The data must be returned in full and exactly as given.

======== Supplied entries

#[export] Instance pubsub_middleware : Part middleware pubsub := {
  part := ps_mw;
  set_part m s := MkPubSub (subscription_list s) (ps_subs s) (ps_cbs s) (ps_os s) (ps_calls s) m (ps_res s)
}.
#[export] Instance pubsub_middleware_laws : PartLaws middleware pubsub.
Proof. split; [done|by intros []|done]. Qed.
#[export] Instance pubsub_resources : Part resources pubsub := {
  part := ps_res;
  set_part r s := MkPubSub (subscription_list s) (ps_subs s) (ps_cbs s) (ps_os s) (ps_calls s) (ps_mw s) r
}.
#[export] Instance pubsub_resources_laws : PartLaws resources pubsub.
Proof. split; [done|by intros []|done]. Qed.

Definition with_ps_os {A} (m : M Os A) : M pubsub A := zoom ps_os set_ps_os m.

(** ** Subscriptions *)

Definition same_topic (topic : bytes) (topic_len : Z) (n : BmSubNode) : option bool :=
  if topic_len =? sub_topic_len (sub n) then memcmp_eq (Z.to_nat topic_len) topic (sub_topic (sub n))
  else Some false.

(** The node before the one that is found comes with it. *)
Definition get_sub (topic : bytes) (topic_len : Z) (wildcard_search : bool) (s : pubsub)
    : option (option loc * option loc) :=
  find_node sub_next (ps_subs s)
    (fun n => if wildcard_search
              then t ← read_at 0 (Z.to_nat topic_len) topic; bm_wildcard_match t (sub_topic (sub n))
              else same_topic topic topic_len n)
    (subscription_list s).

Definition get_last_sub (s : pubsub) : option (option loc) :=
  ns ← nodes sub_next (ps_subs s) (subscription_list s); Some (last ns.*1).

(** [prev->next = l], where no node stands for the head of the list. *)
Definition set_next_sub (prev l : option loc) (s : pubsub) : option pubsub :=
  match prev with
  | None => Some (set_subs l (ps_subs s) s)
  | Some p =>
      n ← ps_subs s !! p;
      Some (set_subs (subscription_list s)
              (<[p := MkSubNode (sub n) l]> (ps_subs s)) s)
  end.

Definition set_callbacks (l : loc) (cbs : option loc) (s : pubsub) : option pubsub :=
  n ← ps_subs s !! l;
  Some (set_subs (subscription_list s)
          (<[l := MkSubNode (MkSub (sub_topic (sub n)) (sub_topic_len (sub n)) cbs) (sub_next n)]>
             (ps_subs s)) s).

(** The node after which a callback is added: the loop looks at the callback of the
    first node only. *)
Fixpoint last_cb_loop (fuel : nat) (h : gmap loc BmPubSubNode) (first callback : nat) (cur : loc)
    : option loc :=
  match fuel with
  | O => None
  | S fuel =>
      n ← h !! cur;
      match cb_next n with
      | Some nx => if negb (first =? callback)%nat then last_cb_loop fuel h first callback nx else Some cur
      | None => Some cur
      end
  end.

(** Appends a callback to a subscription that exists. *)
Definition add_callback (l : loc) (callback : nat) : M pubsub BmErr :=
  s ← get;
  n ← lift (ps_subs s !! l);
  c0 ← lift (sub_callbacks (sub n));
  f ← lift (ps_cbs s !! c0);
  last ← lift (last_cb_loop (walk_fuel (ps_cbs s)) (ps_cbs s) (callback_fn f) callback c0);
  if (callback_fn f =? callback)%nat then mret BmOK
  else
    ok ← with_ps_os malloc_ok;
    if ok : bool then
      let c := fresh (dom (ps_cbs s)) in
      n ← lift (ps_cbs s !! last);
      _ ← modify (set_cbs (<[last := MkPubSubNode (Some c) (callback_fn n)]>
                             (<[c := MkPubSubNode None callback]> (ps_cbs s))));
      mret BmOK
    else mret BmENOMEM.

================

Result:
#[export] Instance pubsub_middleware : Part middleware pubsub := {
  part := ps_mw;
  set_part m s := MkPubSub (subscription_list s) (ps_subs s) (ps_cbs s) (ps_os s) (ps_calls s) m (ps_res s)
}.
#[export] Instance pubsub_middleware_laws : PartLaws middleware pubsub.
Proof. split; [done|by intros []|done]. Qed.
#[export] Instance pubsub_resources : Part resources pubsub := {
  part := ps_res;
  set_part r s := MkPubSub (subscription_list s) (ps_subs s) (ps_cbs s) (ps_os s) (ps_calls s) (ps_mw s) r
}.
#[export] Instance pubsub_resources_laws : PartLaws resources pubsub.
Proof. split; [done|by intros []|done]. Qed.

Definition with_ps_os {A} (m : M Os A) : M pubsub A := zoom ps_os set_ps_os m.

(** ** Subscriptions *)

Definition same_topic (topic : bytes) (topic_len : Z) (n : BmSubNode) : option bool :=
  if topic_len =? sub_topic_len (sub n) then memcmp_eq (Z.to_nat topic_len) topic (sub_topic (sub n))
  else Some false.

(** The node before the one that is found comes with it. *)
Definition get_sub (topic : bytes) (topic_len : Z) (wildcard_search : bool) (s : pubsub)
    : option (option loc * option loc) :=
  find_node sub_next (ps_subs s)
    (fun n => if wildcard_search
              then t ← read_at 0 (Z.to_nat topic_len) topic; bm_wildcard_match t (sub_topic (sub n))
              else same_topic topic topic_len n)
    (subscription_list s).

Definition get_last_sub (s : pubsub) : option (option loc) :=
  ns ← nodes sub_next (ps_subs s) (subscription_list s); Some (last ns.*1).

(** [prev->next = l], where no node stands for the head of the list. *)
Definition set_next_sub (prev l : option loc) (s : pubsub) : option pubsub :=
  match prev with
  | None => Some (set_subs l (ps_subs s) s)
  | Some p =>
      n ← ps_subs s !! p;
      Some (set_subs (subscription_list s)
              (<[p := MkSubNode (sub n) l]> (ps_subs s)) s)
  end.

Definition set_callbacks (l : loc) (cbs : option loc) (s : pubsub) : option pubsub :=
  n ← ps_subs s !! l;
  Some (set_subs (subscription_list s)
          (<[l := MkSubNode (MkSub (sub_topic (sub n)) (sub_topic_len (sub n)) cbs) (sub_next n)]>
             (ps_subs s)) s).

(** The node after which a callback is added: the loop looks at the callback of the
    first node only. *)
Fixpoint last_cb_loop (fuel : nat) (h : gmap loc BmPubSubNode) (first callback : nat) (cur : loc)
    : option loc :=
  match fuel with
  | O => None
  | S fuel =>
      n ← h !! cur;
      match cb_next n with
      | Some nx => if negb (first =? callback)%nat then last_cb_loop fuel h first callback nx else Some cur
      | None => Some cur
      end
  end.

(** Appends a callback to a subscription that exists. *)
Definition add_callback (l : loc) (callback : nat) : M pubsub BmErr :=
  s ← get;
  n ← lift (ps_subs s !! l);
  c0 ← lift (sub_callbacks (sub n));
  f ← lift (ps_cbs s !! c0);
  last ← lift (last_cb_loop (walk_fuel (ps_cbs s)) (ps_cbs s) (callback_fn f) callback c0);
  if (callback_fn f =? callback)%nat then mret BmOK
  else
    ok ← with_ps_os malloc_ok;
    if ok : bool then
      let c := fresh (dom (ps_cbs s)) in
      n ← lift (ps_cbs s !! last);
      _ ← modify (set_cbs (<[last := MkPubSubNode (Some c) (callback_fn n)]>
                             (<[c := MkPubSubNode None callback]> (ps_cbs s))));
      mret BmOK
    else mret BmENOMEM.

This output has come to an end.